(** Every field but the pool and the log is left alone by [reconcile]. *)
Lemma reconcile_frame target st :
  let st' := snd (reconcile target st) in
  PATTERN_MODE st' = PATTERN_MODE st /\ BASE_LOAD st' = BASE_LOAD st /\
  MAX_LOAD st' = MAX_LOAD st /\ CYCLE_DURATION st' = CYCLE_DURATION st /\
  ENABLED st' = ENABLED st /\ manual_workers st' = manual_workers st /\
  current_load_level st' = current_load_level st.
Proof.
  unfold_py. simpl.
  destruct (target >? _); [| destruct (target <? _)]; simpl; repeat split.
Qed.

(** ** Worker identifiers *)

(** Within one call the identifiers go up in steps of two from the pool
    size, so they are new only against pool sizes, not against the
    identifiers handed out before. *)
Lemma reconcile_new_ids target st :
  alive_count (workers st) < target ->
  map worker_id (workers (snd (reconcile target st))) =
    map worker_id (workers st) ++
    map (fun k => Z.of_nat (length (workers st)) + 2 * Z.of_nat k)
        (seq 0 (Z.to_nat (target - alive_count (workers st)))).
Proof.
  intros H. rewrite reconcile_scale_up by assumption. simpl.
  rewrite spawn_workers_spec, map_app, map_map. f_equal.
  apply map_ext. intros k. simpl. lia.
Qed.

(** C4: the identifiers are not distinct over the run.  From an empty pool
    in [manual] mode with two workers asked for, then three (a
    [POST /config] with [workers = 3] between two rounds of the loop), the
    third worker gets the identifier [2] that the second already has. *)
Theorem worker_ids_repeat :
  let st0 := initial_state "manual" 2 50 120 true in
  let evs := [Tick (mkSample 0 0 0 0);
              PostConfig (JObj {[ "workers" := JInt 3 ]});
              Tick (mkSample 5 0 0 0)] in
  map worker_id (workers (run (fun _ => None) evs st0)) = [0; 2; 2] /\
  ~ List.NoDup (map worker_id (workers (run (fun _ => None) evs st0))).
Proof.
  assert (E : map worker_id (workers (run (fun _ => None)
            [Tick (mkSample 0 0 0 0);
             PostConfig (JObj {[ "workers" := JInt 3 ]});
             Tick (mkSample 5 0 0 0)]
            (initial_state "manual" 2 50 120 true))) = [0; 2; 2])
    by (vm_compute; reflexivity).
  cbv zeta. split; [exact E |].
  rewrite E. intros Hnd. apply List.NoDup_cons_iff in Hnd as [_ Hnd].
  apply List.NoDup_cons_iff in Hnd as [Hin _]. apply Hin. left. reflexivity.
Qed.

(** ** A disabled controller *)

Lemma manage_workers_iteration_disabled s st :
  ENABLED st = false ->
  manage_workers_iteration s st =
    (Ok tt,
     set_cpu_usage_estimate (cpu_percent s / 100)%Q
       (set_memory_usage_bytes (rss s) st)).
Proof.
  intros H. unfold manage_workers_iteration. unfold_py. rewrite H. reflexivity.
Qed.

(** C10: with [ENABLED] false a round of the loop skips the whole
    adjustment: the pool and the [active_workers] and [load_level] gauges
    stay as they were, and the memory and CPU gauges take the new
    readings. *)
Theorem disabled_iteration (s : sample) (st : state) :
  ENABLED st = false ->
  manage_workers_iteration s st =
    (Ok tt,
     set_cpu_usage_estimate (cpu_percent s / 100)%Q
       (set_memory_usage_bytes (rss s) st)) /\
  let st' := snd (manage_workers_iteration s st) in
  workers st' = workers st /\
  active_workers st' = active_workers st /\
  load_level st' = load_level st /\
  memory_usage_bytes st' = rss s /\
  cpu_usage_estimate st' = (cpu_percent s / 100)%Q.
Proof.
  intros H. rewrite manage_workers_iteration_disabled by assumption.
  simpl. repeat split.
Qed.

(** ** The [manual] pattern and the fallback *)

(** C9, as the code has it: outside the four pattern names the target is
    [BASE_LOAD] and nothing is written, provided [CYCLE_DURATION] is not
    zero (the position in the cycle is computed before the pattern is
    looked at). *)
Theorem fallback_pattern (mode : json) (t : Z) (r : Q) (st : state) :
  (forall s, In s valid_patterns -> mode <> JStr s) ->
  CYCLE_DURATION st <> 0 ->
  calculate_target_workers mode t r st = (Ok (BASE_LOAD st), st).
Proof.
  intros Hmode Hc. unfold calculate_target_workers.
  rewrite !py_eq_str_false by (apply Hmode; simpl; tauto).
  unfold bind. rewrite position_in_cycle_ok by assumption. reflexivity.
Qed.

(** The round of the loop that meets the exception logs it and adjusts
    nothing, the system gauges included. *)
Lemma iteration_zero_cycle s st :
  ENABLED st = true -> CYCLE_DURATION st = 0 ->
  py_eq_str (PATTERN_MODE st) "manual" = false ->
  manage_workers_iteration s st =
    (Ok tt, set_log (log st ++ [ManagerError ZeroDivisionError]) st).
Proof.
  intros He Hc Hm. unfold manage_workers_iteration.
  unfold try_except, bind at 1 2, gets at 1, when. rewrite He.
  unfold bind at 1 2, gets at 1, calculate_target_workers. rewrite Hm.
  unfold bind at 1. rewrite position_in_cycle_zero by assumption. reflexivity.
Qed.

(** C5: under [manual] the target is the stored [manual_workers], whatever
    the elapsed time and the rest of the configuration, and nothing is
    written ([current_load_level] included); after a [POST /config] with
    body [{"workers": 7}] in [manual] mode the next call returns 7. *)
Theorem manual_pattern :
  (forall t r st,
     calculate_target_workers (JStr "manual") t r st = (Ok (manual_workers st), st)) /\
  (forall int_of_str t r st,
     PATTERN_MODE st = JStr "manual" ->
     let st' := snd (view (update_config int_of_str (JObj {[ "workers" := JInt 7 ]})) st) in
     fst (view (update_config int_of_str (JObj {[ "workers" := JInt 7 ]})) st)
       <> InternalServerError /\
     calculate_target_workers (PATTERN_MODE st') t r st' = (Ok 7, st')).
Proof.
  split; [reflexivity |].
  intros int_of_str t r st Hm. cbv zeta.
  unfold update_config.
  replace (truthy (JObj {[ "workers" := JInt 7 ]})) with true by (vm_compute; reflexivity).
  unfold if_present, py_contains, py_getitem.
  replace (({[ "workers" := JInt 7 ]} : gmap string json) !! "pattern_mode") with (@None json)
    by (vm_compute; reflexivity).
  replace (({[ "workers" := JInt 7 ]} : gmap string json) !! "base_load") with (@None json)
    by (vm_compute; reflexivity).
  replace (({[ "workers" := JInt 7 ]} : gmap string json) !! "max_load") with (@None json)
    by (vm_compute; reflexivity).
  replace (({[ "workers" := JInt 7 ]} : gmap string json) !! "cycle_duration") with (@None json)
    by (vm_compute; reflexivity).
  replace (({[ "workers" := JInt 7 ]} : gmap string json) !! "workers") with (Some (JInt 7))
    by (vm_compute; reflexivity).
  unfold_py. simpl. rewrite Hm. split; [discriminate | reflexivity].
Qed.

(** ** [POST /pattern/<name>] *)

Lemma repr_valid_patterns :
  repr_list valid_patterns = "['wave', 'spike', 'random', 'manual']".
Proof. reflexivity. Qed.

(** C7: a name outside the four patterns gets status 400 with a message
    that lists the four, and [PATTERN_MODE] (with every other global; only
    the request counter moves) stays; a name among the four is stored in
    [PATTERN_MODE] and answered with status 200 and [success]. *)
Theorem set_pattern_validates (name : string) (st : state) :
  let resp := fst (view (set_pattern name) st) in
  let st' := snd (view (set_pattern name) st) in
  (~ In name valid_patterns ->
     resp = Json 400 (JObj {[ "error" :=
       JStr "Invalid pattern. Must be one of: ['wave', 'spike', 'random', 'manual']" ]}) /\
     PATTERN_MODE st' = PATTERN_MODE st /\
     st' = set_requests_total (requests_total st') st) /\
  (In name valid_patterns ->
     resp = Json 200 (JObj {[ "status" := JStr "success"; "pattern" := JStr name ]}) /\
     PATTERN_MODE st' = JStr name).
Proof.
  cbv zeta. unfold set_pattern, view.
  destruct (bool_decide_reflect (name ∈ valid_patterns)) as [Hin | Hnin]; simpl.
  - apply list_elem_of_In in Hin.
    split; [intros H; exfalso; exact (H Hin) |]. intros _. split; reflexivity.
  - rewrite list_elem_of_In in Hnin.
    split; [| intros H; exfalso; exact (Hnin H)]. intros _.
    unfold_py. simpl. repeat split.
Qed.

■ ABOUT THIS TASK
For this exercise, copy each line from the listing above that has the word "ENABLED".

■ TASK RESULT
  ENABLED st' = ENABLED st /\ manual_workers st' = manual_workers st /\
  ENABLED st = false ->
(** C10: with [ENABLED] false a round of the loop skips the whole
  ENABLED st = false ->
  ENABLED st = true -> CYCLE_DURATION st = 0 ->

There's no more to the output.